Stored data entries

(** C1 (amended). In a run that no exception leaves (every
    [Path.exists] answers and every recorded message can be printed), the
    exit status is 1 exactly when the seven checks recorded at least one
    error, and 0 whenever they recorded none, whatever the warnings: the
    final error list is the concatenation of the errors of the seven
    checks, and the status is computed from it alone. *)
Theorem C1_exit_code_iff_error_recorded rt fs :
  exists_answers fs →
  printable (recorded (run_checks rt fs)) →
  let code := fst (main rt fs) in
  let final := snd (main rt fs) in
  errors final = concat (map (λ check, errors (recorded check)) (checks rt fs))
  ∧ (code = 1%Z ↔ errors final ≠ [])
  ∧ (errors final = [] → code = 0%Z).
Proof.
  intros Hans Hd. cbn zeta. unfold main.
  destruct (validate_all_run rt fs Hans Hd) as (final & E & He & _).
  rewrite E. cbn [fst snd]. rewrite He. clear E He.
  split; [rewrite recorded_run_checks by done; apply lists_of_foldr_record_after|].
  destruct (errors (recorded (run_checks rt fs))) as [|e es].
  - split; [|done]. split; [intros H; discriminate H | intros H; by destruct H].
  - split; [|intros H; discriminate H]. split; [intros _ H; discriminate H | done].
Qed.

Lemma C1_exit_code_iff_error_recorded_witness :
  let code := fst (main rt0 (fs_full (py "my-app"))) in
  let final := snd (main rt0 (fs_full (py "my-app"))) in
  errors final
  = concat (map (λ check, errors (recorded check)) (checks rt0 (fs_full (py "my-app"))))
  ∧ (code = 1%Z ↔ errors final ≠ [])
  ∧ (errors final = [] → code = 0%Z).
Proof.
  apply (C1_exit_code_iff_error_recorded rt0 (fs_full (py "my-app"))).
  - intros file_path. eexists. reflexivity.
  - decide_by_computation.
Defined.




(* ===================================================================== *)
(** ** The environment file check *)
(* ===================================================================== *)

(** C9. However the env file reads, the loop over its lines ends
    normally, and the map it builds holds [key ↦ value] exactly when some
    line stands for the entry [(key, value)] (stripped line non-empty, not
    starting with [#], cut at its first [=], both sides stripped) and no
    later line stands for an entry with the same key; when the reading
    ends without an exception this map is what the check goes on with. *)
Theorem C9_env_map_last_entry_wins rt lines :
  ∃ env_vars : gmap pystr pystr,
    env_lines rt ∅ lines = Ret env_vars
    ∧ (∀ fs, fs_lines fs env_file = (lines, None) → read_env_vars rt fs = Ret env_vars)
    ∧ ∀ key value,
        env_vars !! key = Some value ↔
          ∃ i line,
            lines !! i = Some line ∧ line_entry line key value
            ∧ ∀ j later value',
                (i < j)%nat → lines !! j = Some later → ¬ line_entry later key value'.
Proof.
  destruct (env_lines_run rt lines ∅) as (m & Hrun & Hm).
  exists m. split; [done|]. split.
  - intros fs Hread. unfold read_env_vars. by rewrite Hread, Hrun.
  - intros k v. rewrite Hm. split.
    + intros [H|[H _]]; [done | by rewrite lookup_empty in H].
    + intros H. by left.
Qed.

(** A value keeps the [=] signs after the first one, and a repeated key
    keeps its last value. *)
Example env_lines_sample :
  env_lines rt0 ∅ [py "A=1" ++ nl; py " URL = http://h/?x=1&y=2 " ++ nl;
                   py "#A=3" ++ nl; py "A = 2" ++ nl; py "novalue" ++ nl]
  = Ret (<[py "A" := py "2"]> (<[py "URL" := py "http://h/?x=1&y=2"]> ∅)).
Proof. vm_compute. reflexivity. Qed.

(** C2. Without an env file the check records a single message and
    nothing else: a warning when the template exists, an error when it
    does not; no variable is looked at. (When the test for the template
    itself raises, nothing is recorded and the exception leaves the
    check.) *)
Theorem C2_env_file_absent rt fs s :
  fs_exists fs env_file = Ret false →
  validate_env_file rt fs s =
  match fs_exists fs env_template with
  | Ret true =>
      (Ret tt,
       {| errors := errors s;
          warnings := warnings s ++
            [py "No .env file found. Copy .env.template to .env and fill in your values."];
          info := info s; stdout := stdout s |})
  | Ret false =>
      (Ret tt,
       {| errors := errors s ++ [py "Neither .env nor .env.template file found!"];
          warnings := warnings s; info := info s; stdout := stdout s |})
  | Raise e => (Raise e, s)
  end.
Proof.
  intros H. unfold validate_env_file. answer_exists H.
  rewrite bind_run. unfold lift.
  by destruct (fs_exists fs env_template) as [[|]|e].
Qed.

Lemma C2_env_file_absent_witness :
  validate_env_file rt0 fs_empty init =
  (Ret tt,
   {| errors := [py "Neither .env nor .env.template file found!"];
      warnings := []; info := []; stdout := [] |}).
Proof. apply (C2_env_file_absent rt0 fs_empty init). reflexivity. Defined.

Lemma placeholders_spec value :
  value ∈ placeholders ↔
  value = py "" ∨ value = py "your_placeholder_value" ∨ value = py "placeholder".
Proof.
  unfold placeholders. rewrite !elem_of_cons, elem_of_nil. tauto.
Qed.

**WHAT THE EXERCISE ASKS:** Transcribe each entry. Leave nothing out.

**ANSWER SPACE:**
(** C1 (amended). In a run that no exception leaves (every
    [Path.exists] answers and every recorded message can be printed), the
    exit status is 1 exactly when the seven checks recorded at least one
    error, and 0 whenever they recorded none, whatever the warnings: the
    final error list is the concatenation of the errors of the seven
    checks, and the status is computed from it alone. *)
Theorem C1_exit_code_iff_error_recorded rt fs :
  exists_answers fs →
  printable (recorded (run_checks rt fs)) →
  let code := fst (main rt fs) in
  let final := snd (main rt fs) in
  errors final = concat (map (λ check, errors (recorded check)) (checks rt fs))
  ∧ (code = 1%Z ↔ errors final ≠ [])
  ∧ (errors final = [] → code = 0%Z).
Proof.
  intros Hans Hd. cbn zeta. unfold main.
  destruct (validate_all_run rt fs Hans Hd) as (final & E & He & _).
  rewrite E. cbn [fst snd]. rewrite He. clear E He.
  split; [rewrite recorded_run_checks by done; apply lists_of_foldr_record_after|].
  destruct (errors (recorded (run_checks rt fs))) as [|e es].
  - split; [|done]. split; [intros H; discriminate H | intros H; by destruct H].
  - split; [|intros H; discriminate H]. split; [intros _ H; discriminate H | done].
Qed.

Lemma C1_exit_code_iff_error_recorded_witness :
  let code := fst (main rt0 (fs_full (py "my-app"))) in
  let final := snd (main rt0 (fs_full (py "my-app"))) in
  errors final
  = concat (map (λ check, errors (recorded check)) (checks rt0 (fs_full (py "my-app"))))
  ∧ (code = 1%Z ↔ errors final ≠ [])
  ∧ (errors final = [] → code = 0%Z).
Proof.
  apply (C1_exit_code_iff_error_recorded rt0 (fs_full (py "my-app"))).
  - intros file_path. eexists. reflexivity.
  - decide_by_computation.
Defined.




(* ===================================================================== *)
(** ** The environment file check *)
(* ===================================================================== *)

(** C9. However the env file reads, the loop over its lines ends
    normally, and the map it builds holds [key ↦ value] exactly when some
    line stands for the entry [(key, value)] (stripped line non-empty, not
    starting with [#], cut at its first [=], both sides stripped) and no
    later line stands for an entry with the same key; when the reading
    ends without an exception this map is what the check goes on with. *)
Theorem C9_env_map_last_entry_wins rt lines :
  ∃ env_vars : gmap pystr pystr,
    env_lines rt ∅ lines = Ret env_vars
    ∧ (∀ fs, fs_lines fs env_file = (lines, None) → read_env_vars rt fs = Ret env_vars)
    ∧ ∀ key value,
        env_vars !! key = Some value ↔
          ∃ i line,
            lines !! i = Some line ∧ line_entry line key value
            ∧ ∀ j later value',
                (i < j)%nat → lines !! j = Some later → ¬ line_entry later key value'.
Proof.
  destruct (env_lines_run rt lines ∅) as (m & Hrun & Hm).
  exists m. split; [done|]. split.
  - intros fs Hread. unfold read_env_vars. by rewrite Hread, Hrun.
  - intros k v. rewrite Hm. split.
    + intros [H|[H _]]; [done | by rewrite lookup_empty in H].
    + intros H. by left.
Qed.

(** A value keeps the [=] signs after the first one, and a repeated key
    keeps its last value. *)
Example env_lines_sample :
  env_lines rt0 ∅ [py "A=1" ++ nl; py " URL = http://h/?x=1&y=2 " ++ nl;
                   py "#A=3" ++ nl; py "A = 2" ++ nl; py "novalue" ++ nl]
  = Ret (<[py "A" := py "2"]> (<[py "URL" := py "http://h/?x=1&y=2"]> ∅)).
Proof. vm_compute. reflexivity. Qed.

(** C2. Without an env file the check records a single message and
    nothing else: a warning when the template exists, an error when it
    does not; no variable is looked at. (When the test for the template
    itself raises, nothing is recorded and the exception leaves the
    check.) *)
Theorem C2_env_file_absent rt fs s :
  fs_exists fs env_file = Ret false →
  validate_env_file rt fs s =
  match fs_exists fs env_template with
  | Ret true =>
      (Ret tt,
       {| errors := errors s;
          warnings := warnings s ++
            [py "No .env file found. Copy .env.template to .env and fill in your values."];
          info := info s; stdout := stdout s |})
  | Ret false =>
      (Ret tt,
       {| errors := errors s ++ [py "Neither .env nor .env.template file found!"];
          warnings := warnings s; info := info s; stdout := stdout s |})
  | Raise e => (Raise e, s)
  end.
Proof.
  intros H. unfold validate_env_file. answer_exists H.
  rewrite bind_run. unfold lift.
  by destruct (fs_exists fs env_template) as [[|]|e].
Qed.

Lemma C2_env_file_absent_witness :
  validate_env_file rt0 fs_empty init =
  (Ret tt,
   {| errors := [py "Neither .env nor .env.template file found!"];
      warnings := []; info := []; stdout := [] |}).
Proof. apply (C2_env_file_absent rt0 fs_empty init). reflexivity. Defined.

Lemma placeholders_spec value :
  value ∈ placeholders ↔
  value = py "" ∨ value = py "your_placeholder_value" ∨ value = py "placeholder".
Proof.
  unfold placeholders. rewrite !elem_of_cons, elem_of_nil. tauto.
Qed.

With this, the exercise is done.